Mini Symposia

The Organising Committee is is happy to announce the list of the accepted mini symposia.

MS1: Convergence of Artificial Intelligence and High-Performance Computing for Computational Fluid Dynamics

  • Organisers1:
    • Andreas Lintermann, Jülich Supercomputing Centre, Forschungszentrum Jülich GmbH, Germany
    • Guillaume Houzeaux, Barcelona Supercomputing Center, Spain
    • Corentin Lapeyre, Centre Européen de Recherche et de Formation Avancée en Calcul Scientifique, France

ParCFD Minisymposium ProposalArtificial Intelligence (AI) technologies are penetrating into all sectors of research and industry, where they automate and accelerate processes, and uncover new unseen relations in huge amounts of datasets. Among many other disciplines, method development in Computational Fluid Dynamics (CFD) continuously benefits from these technologies. AI methods, and notably deep learning techniques, are used to develop new models for CFD, e.g., reduced-order models, surrogates and closure models (e.g. for turbulence and chemistry) aiming at efficiently modeling complex physics that are otherwise expensive to compute. The quality of such methods is often a function of both the quantity and the accuracy of the underlying simulation data used for training and generated by CFD methods, as well as the physical constraints imposed on the training. The generation and processing of high fidelity simulation data necessitates the application of High-Performance Computing (HPC) systems. Modular and heterogeneous systems with accelerator and/or specialized AI-components as blueprints for upcoming Exascale systems have the potential to deal with the demands of complex and intertwined simulations and AI-data processing workflows. This minisymposium aims at gathering experts in the fields of development and application of parallel CFD methods incorporating novel AI methods, and pure AI method developers contributing to the fields of CFD and HPC alike. It will build a platform for discussion and exchange in the context of the convergence of AI and HPC with respect to parallel CFD methods that could benefit from the power of next-generation Exascale computing systems.

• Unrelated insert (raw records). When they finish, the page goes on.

(** * JobScraperSeek: the record model, the JSON store, the Seek crawler,
      the configuration and the endpoints that read the store

    A shallow embedding of [src/models/job.py], [src/storage/json_storage.py],
    [src/scraper/seek_scraper.py], [src/utils/config_loader.py] and the
    endpoints of [src/api/app.py] that read the store.  Python code that
    reads the clock, writes files, drives the browser page or logs is
    written in a small state-and-exception monad; pure helpers are plain
    functions. *)

From Stdlib Require Import ZArith String Ascii List Bool Lia DecimalString Sorted.
From stdpp Require Import base gmap strings list fin_maps.

(** ** Exceptions and results *)

(** The exception classes the modelled code can meet.  [PlaywrightTimeout]
    is the class caught by name in [_scrape_page]; every class below is a
    subclass of Python's [Exception]. *)
Inductive exn : Type :=
  | PlaywrightTimeout
  | PlaywrightError (msg : string)
  | TypeError
  | ValueError
  | OverflowError.

Inductive result (A : Type) : Type :=
  | Ok (a : A)
  | Raise (e : exn).
Arguments Ok {A} a.
Arguments Raise {A} e.

(** ** Log records *)

Inductive level : Type := DEBUG | INFO | WARNING | ERROR.

(** One constructor per [logger] call of the sources; the arguments are the
    values interpolated into the message. *)
Inductive message : Type :=
  (* json_storage.py *)
  | SavedJobs (new total : nat)
  | UpdatedSeenJobs (tracked : nat)
  | CleanedUp (removed : Z) (days : Z)
  | NothingToCleanUp (days : Z)
  (* seek_scraper.py *)
  | StartingScraper
  | UsingSubclassificationFilter (num_subcats : nat)
  | NoSubclassificationFilter (num_excluded : nat)
  | ExcludingCompanies (num : nat)
  | NavigatingTo (url : string)
  | ScrapingPage (page_num : Z)
  | FoundJobsOnPage (found : nat) (page_num : Z)
  | NoMorePages
  | TotalJobsScraped (total : nat)
  | TimeoutWaitingForListings
  | FoundJobCards (cards : nat)
  | ExcludedJob (job_title job_subcategory : string)
  | ErrorExtractingJobData (e : exn)
  | NoTitleElement
  | NoHref (job_title : string)
  | ErrorParsingJobCard (e : exn)
  | ExcludedBySubcategory (excluded job_title : string)
  | ExcludedByKeyword (job_title job_company : string)
  | ExcludedByCompany (excluded_company job_title job_company : string)
  | TryingSelector (selector : string)
  | FoundNextButton (selector : string)
  | ButtonVisible (is_visible : bool)
  | ClickingNextPage
  | NoNextButton
  | ErrorNavigating (e : exn).

Definition log_record : Type := level * message.

(** ** The world and the monad *)

(** What a run can observe and change: a device [D] (the two JSON files for
    the store, the browser page for the crawler), the wall clock and the log.
    [clock n] is what the [n]-th call of [datetime.now()] returns, in
    microseconds since 0001-01-01T00:00:00; [ticks] counts the calls made. *)
Record world (D : Type) : Type := World {
  dev : D;
  clock : nat -> Z;
  ticks : nat;
  log : list log_record
}.
Arguments World {D} dev clock ticks log.
Arguments dev {D} w.
Arguments clock {D} w n.
Arguments ticks {D} w.
Arguments log {D} w.

Definition M (D A : Type) : Type := world D -> result A * world D.

Definition ret {D A} (a : A) : M D A := fun w => (Ok a, w).

Definition raise {D A} (e : exn) : M D A := fun w => (Raise e, w).

Definition bind {D A B} (m : M D A) (k : A -> M D B) : M D B :=
  fun w =>
    match m w with
    | (Ok a, w') => k a w'
    | (Raise e, w') => (Raise e, w')
    end.

Declare Scope py_scope.
Delimit Scope py_scope with py.
Notation "x <- c1 ;; c2" := (bind c1 (fun x => c2))
  (at level 100, c1 at next level, right associativity) : py_scope.
Notation "c1 ;; c2" := (bind c1 (fun _ => c2))
  (at level 100, right associativity) : py_scope.
Local Open Scope py_scope.
(** A [stop] on the server as [newNetwork] made it, then [start]. *)
Lemma stop_before_network_is_lost_witness :
  ended (stop created) = Panicked nil_dereference ∧
  events (stop created) = [EvClose stopc] ∧
  ∀ n r,
    let lc' := after (start (inl n) r (after (stop created))) in
    nw lc' = Some n ∧
    ∀ k, stops k lc' = [].
Proof.
  apply (stop_before_network_is_lost created); reflexivity.
Defined.

End MoreServerExamples.

End Server.
(** A notification the handler answers with true, on a queue whose consumer
    index is not past the producer index: every chain published since the
    last notification has been consumed (the consumer index now equals the
    producer index read at entry), each of them got exactly one completion,
    appended to the used ring in ring order, the read-only parts of the
    queue are untouched, and if at least one chain was pending, guest
    notifications are left enabled. *)
Theorem notify_handler_success ovf id_bytes vm_ipa2pa m m' :
  (last_avail_idx (vq m) <= avail_idx (vq m))%nat ->
  virtio_blk_notify_handler ovf id_bytes vm_ipa2pa m = Done (true, m') ->
  last_avail_idx (vq m') = avail_idx (vq m) /\ queue_frame (vq m) (vq m') /\
  (exists U, used_ring (vq m') = (used_ring (vq m) ++ U)%list /\
             map snd U = pending (vq m) (avail_idx (vq m))) /\
  ((last_avail_idx (vq m) < avail_idx (vq m))%nat -> notify_enabled (vq m') = true).
Proof.
  intros Hle H. unfold virtio_blk_notify_handler in H.
  destruct (vq_ready (vq m) =? 0); [discriminate|].
  destruct m as [[r dt ar last ur uc ne] mm dd]. unfold avail_idx in *.
  unfold pop_avail_desc_idx in H. cbn [vq last_avail_idx avail_ring] in H, Hle |- *.
  destruct (Nat.ltb_spec last (List.length ar)) as [Hlt | Hge].
  - destruct (drain ovf vm_ipa2pa _ _ _ _ _) as [[[l'|] m1]| |] eqn:D;
      cbn [bind] in H; try discriminate.
    destruct (process_blk_requests ovf id_bytes l' m1) as [[[] m2]| |] eqn:P;
      cbn [bind fst snd] in H; try discriminate.
    injection H as <-.
    apply drain_some in D;
      [|intros h Eh; injection Eh as <-; exists last; cbn; repeat split; lia].
    destruct D as (added & -> & Hm & Hu & (F1 & F2 & F3 & F4) & Hd & Hla & Hn).
    apply process_true_gen in P.
    destruct P as (U & HU & Hs & (G1 & G2 & G3 & G4) & Hl2 & Hn2).
    cbn [set_vq vq used_ring vq_ready desc_table avail_ring used_cap last_avail_idx
         notify_enabled] in *.
    split; [congruence|]. split; [repeat split; cbn; congruence|]. split.
    + exists U. split; [congruence|]. rewrite Hs. cbn [app]. rewrite Hm.
      rewrite (pending_step r dt ar last ur uc ne (List.length ar)) by exact Hlt. reflexivity.
    + intros _. congruence.
  - rewrite drain_end in H. cbn [bind process_blk_requests fst snd] in H.
    injection H as <-. cbn.
    split; [lia|]. split; [repeat split; reflexivity|]. split.
    + exists []. rewrite app_nil_r. split; [reflexivity|].
      rewrite pending_done by (cbn; lia). reflexivity.
    + intros Hc. lia.
Qed.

A list of potential contribution may include, but it is not limited to:

  • Turbulence and other subgrid processes modeling with AI
  • Modeling of combustion processes with AI
  • Surrogate modeling for CFD
  • AI-incorporated full-loop implementations of CFD workflows
  • CFD-centric AI training on modular and heterogeneous HPC systems
  • Physics-informed learning methods, e.g., with deep neural networks, graph neural networks, or generative networks
  • Application of AI methods to various fields of CFD: aerospace, automotive, energy, coating, bio, etc.
  • Feature extraction from complex flow fields using AI methods

1The organizers are all members of the European Center of Excellence in Exascale Computing “Research on AI- and Simulation-Based Engineering at Exascale” – CoE RAISE (https://www.coe-raise.eu)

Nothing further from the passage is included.